Радио передавало утреннюю программу, и вовсю орал бодрый голос: «Нам счастье досталось не с миру по нитке», а спустя какое-то время: «Все это из нашей истории сроки…» Надо ли это записывать? Какая разница, какая музыка звучала, главное было в пожаре, но помню отчетливо, что привязалась ко мне песня, не эта, а другая, тоже из утреннего концерта: «И пусть уча-щается наш пульс!» — вот эта, и она как наваждение печатала свой ритм под ногу, когда я бежал по улице к причалу. И было отчего участиться — дежурной сказали с блок-поста, что горело не Коромыслово, а недалеко, ударило якобы в сосну. Я сразу решил, что это никакая не молния, что это Валерий сотворил над собой. Может быть, какие-то посторонние слова привязываются, чтобы не всего оглушило страхом, чтобы сохраненный рассудок как-то сам принял какое-то решение. И еще какой-то его частью думалось, что все это не зря — и эта порван гроза, и эта ночь, и пропавший вчерашний день, ужас, ужас, я, как я, дурак, как я мог не понять недоговоренность Любы о Валере: «Уж кто пытался с собой покончить, все равно покончит». Не зря, не зря он вчера не велел ей приходить).
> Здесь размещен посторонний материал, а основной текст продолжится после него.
(* ===== verification/Budget.v ===== *)
(** * Budget value objects, usage and policy aggregates

    [domain/budget_amount.py], [domain/budget_usage.py] and
    [domain/budget_policy.py]. *)

From S2P Require Import Prelude PyNum PyValue PyTime Models StateMachine.

(** ** Amounts and thresholds *)
Record BudgetAmount := { usd : float }.

(** The constructor, with its [__post_init__]. *)
Definition mk_amount (v : float) : result BudgetAmount :=
  if negb (f_isfinite v) then Raise (value_error "budget amount must be finite")
  else if f_lt v f_zero then Raise (value_error "budget amount must be non-negative")
  else Ok {| usd := v |}.

Definition zero_amount : result BudgetAmount := mk_amount f_zero.
Definition non_negative_usd (v : float) : result BudgetAmount := mk_amount v.

Definition positive_usd (v : float) : result BudgetAmount :=
  amount ← mk_amount v;
  if f_le (usd amount) f_zero then Raise (value_error "budget amount must be positive")
  else Ok amount.

Definition plus (a b : BudgetAmount) : result BudgetAmount := mk_amount (f_add (usd a) (usd b)).
Definition exceeds (a b : BudgetAmount) : bool := f_lt (usd b) (usd a).

Record BudgetWarningThreshold := { ratio : float }.

Definition from_ratio (v : float) : result BudgetWarningThreshold :=
  if negb (f_isfinite v) then Raise (value_error "budget warning threshold must be finite")
  else if f_le v f_zero || f_lt (float_lit 1 0) v
  then Raise (value_error "budget warning threshold must be within (0, 1]")
  else Ok {| ratio := v |}.

(** An amount the constructor accepts. *)
Definition amount_ok (v : float) : Prop := f_isfinite v = true ∧ f_lt v f_zero = false.

Lemma mk_amount_Ok v a : mk_amount v = Ok a ↔ a = {| usd := v |} ∧ amount_ok v.
Proof.
  unfold mk_amount, amount_ok. destruct (f_isfinite v), (f_lt v f_zero); cbn; naive_solver.
Qed.

Lemma f_compare_finite x y :
  f_isfinite x = true → f_isfinite y = true → is_Some (SFcompare x y).
Proof.
  destruct x as [[]|[]| |[] m1 e1], y as [[]|[]| |[] m2 e2]; cbn; try done; intros _ _;
    try (destruct (e1 ?= e2)); try (destruct (Pos.compare_cont Eq m1 m2)); eauto.
Qed.

(** Two finite floats are ordered one way or the other. *)
Lemma f_le_not_lt x y :
  f_isfinite x = true → f_isfinite y = true → f_le x y = negb (f_lt y x).
Proof.
  intros Hx Hy. unfold f_le, f_lt, SFleb, SFltb.
  assert (SFcompare y x = CompOpp <$> SFcompare x y) as ->.
  { destruct x as [[]|[]| |[] m1 e1], y as [[]|[]| |[] m2 e2]; try done; cbn.
    - rewrite (Z.compare_antisym e1 e2). destruct (e1 ?= e2); cbn; try done.
      change (Pos.compare_cont Eq m2 m1) with (m2 ?= m1)%positive.
      change (Pos.compare_cont Eq m1 m2) with (m1 ?= m2)%positive.
      rewrite (Pos.compare_antisym m1 m2). by destruct (m1 ?= m2)%positive.
    - rewrite (Z.compare_antisym e1 e2). destruct (e1 ?= e2); cbn; try done.
      change (Pos.compare_cont Eq m2 m1) with (m2 ?= m1)%positive.
      change (Pos.compare_cont Eq m1 m2) with (m1 ?= m2)%positive.
      rewrite (Pos.compare_antisym m1 m2). by destruct (m1 ?= m2)%positive. }
  destruct (f_compare_finite x y Hx Hy) as [c ->]. by destruct c.
Qed.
Я думал о лодке, и тут снова привязалась фраза, но уже не песенная: «И перевозчик беззаботный его за гривенник охотно чрез волны страшные везет». Это было близко к жизни, даже гривенника не нужно было, просто повезло, услышал лодочный мотор и подбежал к берегу: внизу рыжий парень что-то слушал в его работе. Заглушил. Отдышавшись, я спустился и спросил, не в сторону ли он Коромыслова. «Можно и туда». Я вспомнил вдруг, что сорвался из гостиницы в одной куртке, что деньги не взял, и сказал, что отдам потом. Хотя вдруг в куртке нашлась рублевая монета. «Возьми пока. Мало, конечно». — «Прокурор добавит», — ответил парень. Видя, что я волнуюсь, он объяснил, что сейчас я все равно ни на чем в Коромыслово не попаду, а сам он никак не найдет, почему соскальзывает сцепление. Сказал и как раз нашел. «Шплинт, сволочь, спаскудил». Хитро подмигнув, парень достал из кармана женскую заколку. «Выдержит?» — «Куда она денется! У нас все на шпильках!» Он делал и объяснял, что он в безвыходном положении, что «закосил ночку», то есть ночевал не дома, что ему сейчас нужна «отмазка», то есть оправдание, где был, что только рыбалка спасет, но что нужна хоть крохотная добыча. «Вот и рублевку твою не взял бы, а если с полчаса побросаю и пустыря дерну, то хоть у мужиков перехвачу».
И вот он завел мотор. Я сел лицом к нему, спиной к движению, и парень, рывками увеличивая скорость, заставляя меня каждый раз ему кланяться, разогнал лодку до того, что она от восторга задрала нос. Мало того, он еще и такой фокус проделывал — не обходил плывущие бревна и льдины, иногда очень немаленькие, а шел на них и за секунду перед ними резко нажимал на рукоять мотора, выхватывая тем самым винт из воды, и снизу поддавало. Лодка прыгала на льдинах и бревнах так, будто была не, лодка, а телега. «Орел!» — думал я, каждый раз напрягаясь от ожидания удара.